Muchos de ellos llevaban el cartel “todos somos Vicentín”, aunque la plata la acumularan otros. Se indignaron con el impuesto a las megafortunas, aunque ese mísero tributo fuera a solventar a los afectados por la pandemia, o sea todos. Rasgan sus vestiduras con el valor del dólar: no obstante su vida transcurra exclusivamente en pesos, y demasiado pocos. Aunque las vaquitas sean ajenas se sumarán a la abyecta postura de la oligarquía campestre que el viernes próximo saldrá a hacer alarde de su propia independencia.
No los une la solidaridad sino el odio que, entre tantas cosas, genera a tanto desclasado.
Ahora se cabrean a la par de quienes quedaron “varados”, desprotegidos, desamparados, olvidados en el exterior. Pobre de ellos. Aunque se hayan ido a sabiendas de que al mundo lo azota la pandemia más atroz de los tiempos modernos (cada uno firmó su consentimiento a la advertencia oficial de eventuales restricciones) y ante el furor del rebrote de la cepa más violento que por lo tanto, requiere de especial cuidado. Ahora, cuando es denodado el esfuerzo oficial (incluso con decisiones que sus severas fallas de comunicación provocan igual de severas miradas contradictorias) para sostener un plan de vacunación que nos cubra a todos.
A todos: ese es el quit de la cuestión.
De una vez por todas: son cuestiones que afectan (salvo excepciones) a una minoría privilegiada. La que está forrada lo suficiente para irse, la que suele no tener problemas para comer, instruirse, llegar a fin de mes, como le sucede a una porción de los argentinos, tan grande que ofende, preocupa, desgarra el alma.

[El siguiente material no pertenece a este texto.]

(** [trim] takes the white space off the two ends, and nothing else. *)
Lemma trim_coreOf (s core : jsstring) : trim s = core <-> coreOf s core.
Proof.
  split.
  - intros <-. destruct (trim_white s) as (a & b & E & A & B).
    exists a, b. repeat split; try assumption.
    + intros c t T.
      destruct (trim_cases s)
        as [N | [(x & N & X) | (x & mid & y & N & X & Y)]];
        rewrite N in T; inversion T; subst; assumption.
    + intros t c T.
      destruct (trim_cases s)
        as [N | [(x & N & X) | (x & mid & y & N & X & Y)]];
        rewrite N in T.
      * destruct t; discriminate.
      * change [x] with ([] ++ [x]) in T.
        apply app_inj_tail in T. destruct T as [_ <-]. exact X.
      * change (x :: mid ++ [y]) with ((x :: mid) ++ [y]) in T.
        apply app_inj_tail in T. destruct T as [_ <-]. exact Y.
  - intros (a & b & -> & A & B & First & Last).
    unfold trim. rewrite (trimStart_app_white a _ A).
    destruct core as [|x m].
    + simpl. rewrite (trimStart_all_white b B). reflexivity.
    + simpl. rewrite (First x m eq_refl).
      change (x :: m ++ b) with ((x :: m) ++ b).
      rewrite (trimEnd_app_white _ b B).
      destruct (@exists_last _ (x :: m)) as (t & c & E); [discriminate|].
      rewrite E. apply trimEnd_snoc. apply (Last t c E).
Qed.

Lemma cleanJson_Repaired (jsonStr t : jsstring) :
  cleanJson jsonStr = t
  <-> exists core mid,
        coreOf jsonStr core
        /\ Repaired (js "]") core mid /\ Repaired (js "}") mid t.
Proof.
  unfold cleanJson. split.
  - intros <-.
    exists (trim jsonStr), (replaceAll (trailingCommaRe "]") (trim jsonStr)).
    split; [apply trim_coreOf; reflexivity|].
    split; apply replaceAll_Repaired.
  - intros (core & mid & C & R1 & R2).
    apply trim_coreOf in C. rewrite C.
    apply (replaceAll_Repaired_iff "]" 93%N eq_refl eq_refl) in R1.
    rewrite R1.
    apply (replaceAll_Repaired_iff "}" 125%N eq_refl eq_refl). exact R2.
Qed.

(** A bracketed text without commas but the trailing one. *)
Lemma cleanJson_trailing (opener closer : code_unit) (x ws : jsstring) :
  (closer = 93%N \/ closer = 125%N) ->
  isWhiteSpace opener = false ->
  ~ In 44%N (opener :: x) -> forallb isWhiteSpace ws = true ->
  cleanJson (opener :: x ++ 44%N :: ws ++ [closer]) = opener :: x ++ [closer].
Proof.
  intros C O N W.
  assert (K : isWhiteSpace closer = false)
    by (destruct C as [-> | ->]; reflexivity).
  assert (T : trim (opener :: x ++ 44%N :: ws ++ [closer])
              = opener :: x ++ 44%N :: ws ++ [closer]).
  { replace (x ++ 44%N :: ws ++ [closer])
      with ((x ++ 44%N :: ws) ++ [closer])
      by (rewrite <- app_assoc; reflexivity).
    apply (trimmed_between opener closer _ O K). }
  unfold cleanJson. rewrite T.
  change (opener :: x ++ 44%N :: ws ++ [closer])
    with ((opener :: x) ++ 44%N :: ws ++ [closer]).
  destruct C as [-> | ->].
  - rewrite (replaceAll_no_comma "]" _ _ N).
    change [93%N] with (js "]" ++ []).
    rewrite (replaceAll_trailing "]" 93%N eq_refl eq_refl ws [] W).
    rewrite replaceAll_nil, app_nil_r.
    rewrite (replaceAll_no_comma "}" _ (js "]") N).
    reflexivity.
  - rewrite (replaceAll_no_comma "]" _ _ N).
    rewrite (replaceAll_miss _ _ _
               (trailingCommaRe_other "]" 93%N 125%N ws []
                  eq_refl eq_refl eq_refl ltac:(discriminate) W)).
    assert (P : replaceAll (trailingCommaRe "]") (ws ++ [125%N])
                = ws ++ [125%N]).
    { rewrite <- (app_nil_r (ws ++ [125%N])) at 1.
      rewrite (replaceAll_no_comma "]"); [apply app_nil_r|].
      intros I. apply in_app_or in I. destruct I as [I | [I | []]].
      - apply (white_no_comma ws W I).
      - discriminate. }
    rewrite P.
    change [125%N] with (js "}" ++ []).
    rewrite (replaceAll_no_comma "}" _ _ N).
    rewrite (replaceAll_trailing "}" 125%N eq_refl eq_refl ws [] W).
    rewrite replaceAll_nil, app_nil_r. reflexivity.
Qed.

(** C6, as amended.  Between the extraction of the payload and
    [JSON.parse] the text is changed in these ways and no other: the white
    space at its two ends is taken off; then, reading from the left, every
    comma that is followed - directly or after white space - by a closing
    square bracket is taken out together with that white space; then the
    same is done, in the result, for the closing brace.  Every other
    character stays in its place, and the three steps determine the text
    that is parsed.  So an array or object whose only comma is a trailing
    one loses that comma and the white space behind it, and the fenced
    reply of the specification gives the one basic card. *)
Theorem cleanJson_strips_trailing_commas :
  (forall jsonStr t,
      cleanJson jsonStr = t
      <-> exists core mid,
            coreOf jsonStr core
            /\ Repaired (js "]") core mid /\ Repaired (js "}") mid t)
  /\ (forall x ws,
         ~ In 44%N x -> forallb isWhiteSpace ws = true ->
         cleanJson (js "[" ++ x ++ js "," ++ ws ++ js "]")
         = js "[" ++ x ++ js "]"
         /\ cleanJson (js "{" ++ x ++ js "," ++ ws ++ js "}")
            = js "{" ++ x ++ js "}")
  /\ parseAIResponse fencedTrailingComma
     = Return [mkCard Basic (js "Q") (BackString (js "A")) None].
Proof.
  split; [exact cleanJson_Repaired|]. split.
  - intros x ws N W. split.
    + apply (cleanJson_trailing 91%N 93%N x ws); auto.
      intros [I | I]; [discriminate | exact (N I)].
    + apply (cleanJson_trailing 123%N 125%N x ws); auto.
      intros [I | I]; [discriminate | exact (N I)].
  - vm_compute. reflexivity.
Qed.

Lemma cleanJson_strips_trailing_commas_witness :
  forallb isWhiteSpace (js " ") = true
  /\ cleanJson (js "[" ++ js "1" ++ js "," ++ js " " ++ js "]")
     = js "[" ++ js "1" ++ js "]"
  /\ cleanJson (js "{" ++ js "1" ++ js "," ++ js " " ++ js "}")
     = js "{" ++ js "1" ++ js "}".
Proof.
  split; [reflexivity|].
  apply (proj1 (proj2 cleanJson_strips_trailing_commas)
               (js "1") (js " ")).
  - vm_compute. intuition discriminate.
  - reflexivity.
Defined.

(** The repair is more than taking out the commas that stand directly in
    front of a closing bracket: with a space between the comma and the
    bracket, and with a byte order mark in front of the array, the code
    gives the card, while the text with only those commas taken out is
    no JSON text. *)
Lemma cleanJson_strips_white_space :
  cleanJson spacedTrailingComma = js "[" ++ questionText ++ js "]"
  /\ stripImmediate spacedTrailingComma = spacedTrailingComma
  /\ parseAIResponse spacedTrailingComma
     = Return [mkCard Basic (js "Q") (BackString (js "A")) None]
  /\ Json.parse (stripImmediate spacedTrailingComma) = Throw SyntaxError
  /\ cleanJson markedReply = js "[" ++ questionText ++ js "]"
  /\ stripImmediate markedReply = markedReply
  /\ parseAIResponse markedReply
     = Return [mkCard Basic (js "Q") (BackString (js "A")) None]
  /\ Json.parse (stripImmediate markedReply) = Throw SyntaxError.
Proof. vm_compute. repeat split; reflexivity. Qed.

End RepairFacts.

(** ** The rewriting of numbered deletions *)

Module ClozeFacts.
Import RegExp RegExpFacts CardGenerator Statements CodeStatements
       CardGeneratorFacts ReplaceFacts.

Esas defensas clasistas sobre intereses minoritarios, sectoriales, son acicateadas e instaladas por los medios más influyentes que responden a esos poderes, o bien son parte de ellos. Le imponen la agenda al gobierno, convierten esos episodios en causas nacionales. Al tiempo que ocultan, en tanto les convenga, los problemas que sí afligen a las mayorías, para las que irse al exterior representa una quimera, y mucho menos de vacaciones.
No se trata de un mero aspecto simbólico. La dinámica que el gobierno propone impulsar es la contraria a la que deviene de la lógica del derrame. Claro que (dado que estamos abruptamente inmersos en las campañas electorales) sería mucho más que un detalle comunicacional que el gobierno lograra reencauzar el enamoramiento con las mayorías que lo instauraron en la Casa Rosada. Esas mayorías que suelen ser seducidas con propuestas alternativas, rupturistas, osadas, que por efectos de la pandemia que todo lo arrasó, por el siniestro legado macrista, o por el poder de maniobra propia más escaso de lo aconsejable ante el monstruoso enemigo, el gobierno parece carecer.
Romper con esa trampa de que la discusión pública sea tallada por la oposición. Recordar la épica del kirchnerismo de la primera época. Reflexionar de una vez por todas sobre cómo se muestran las mejores acciones de gobierno y cuidar el detalle de no parecer que en algunos se retrocede en chancletas, cuando la realidad eventualmente es otra. Y por supuesto, reactivar no sólo la economía, siempre hacia un modelo colectivo, tan meneado como imprescindible.
La pelea no es Pfizer o no, Miami o Ezeiza, comunismo o libertad, presencialidad o virtualidad, salud o economía. La pelea, sigue siendo, por políticas que apunten y contengan hacia las mayorías.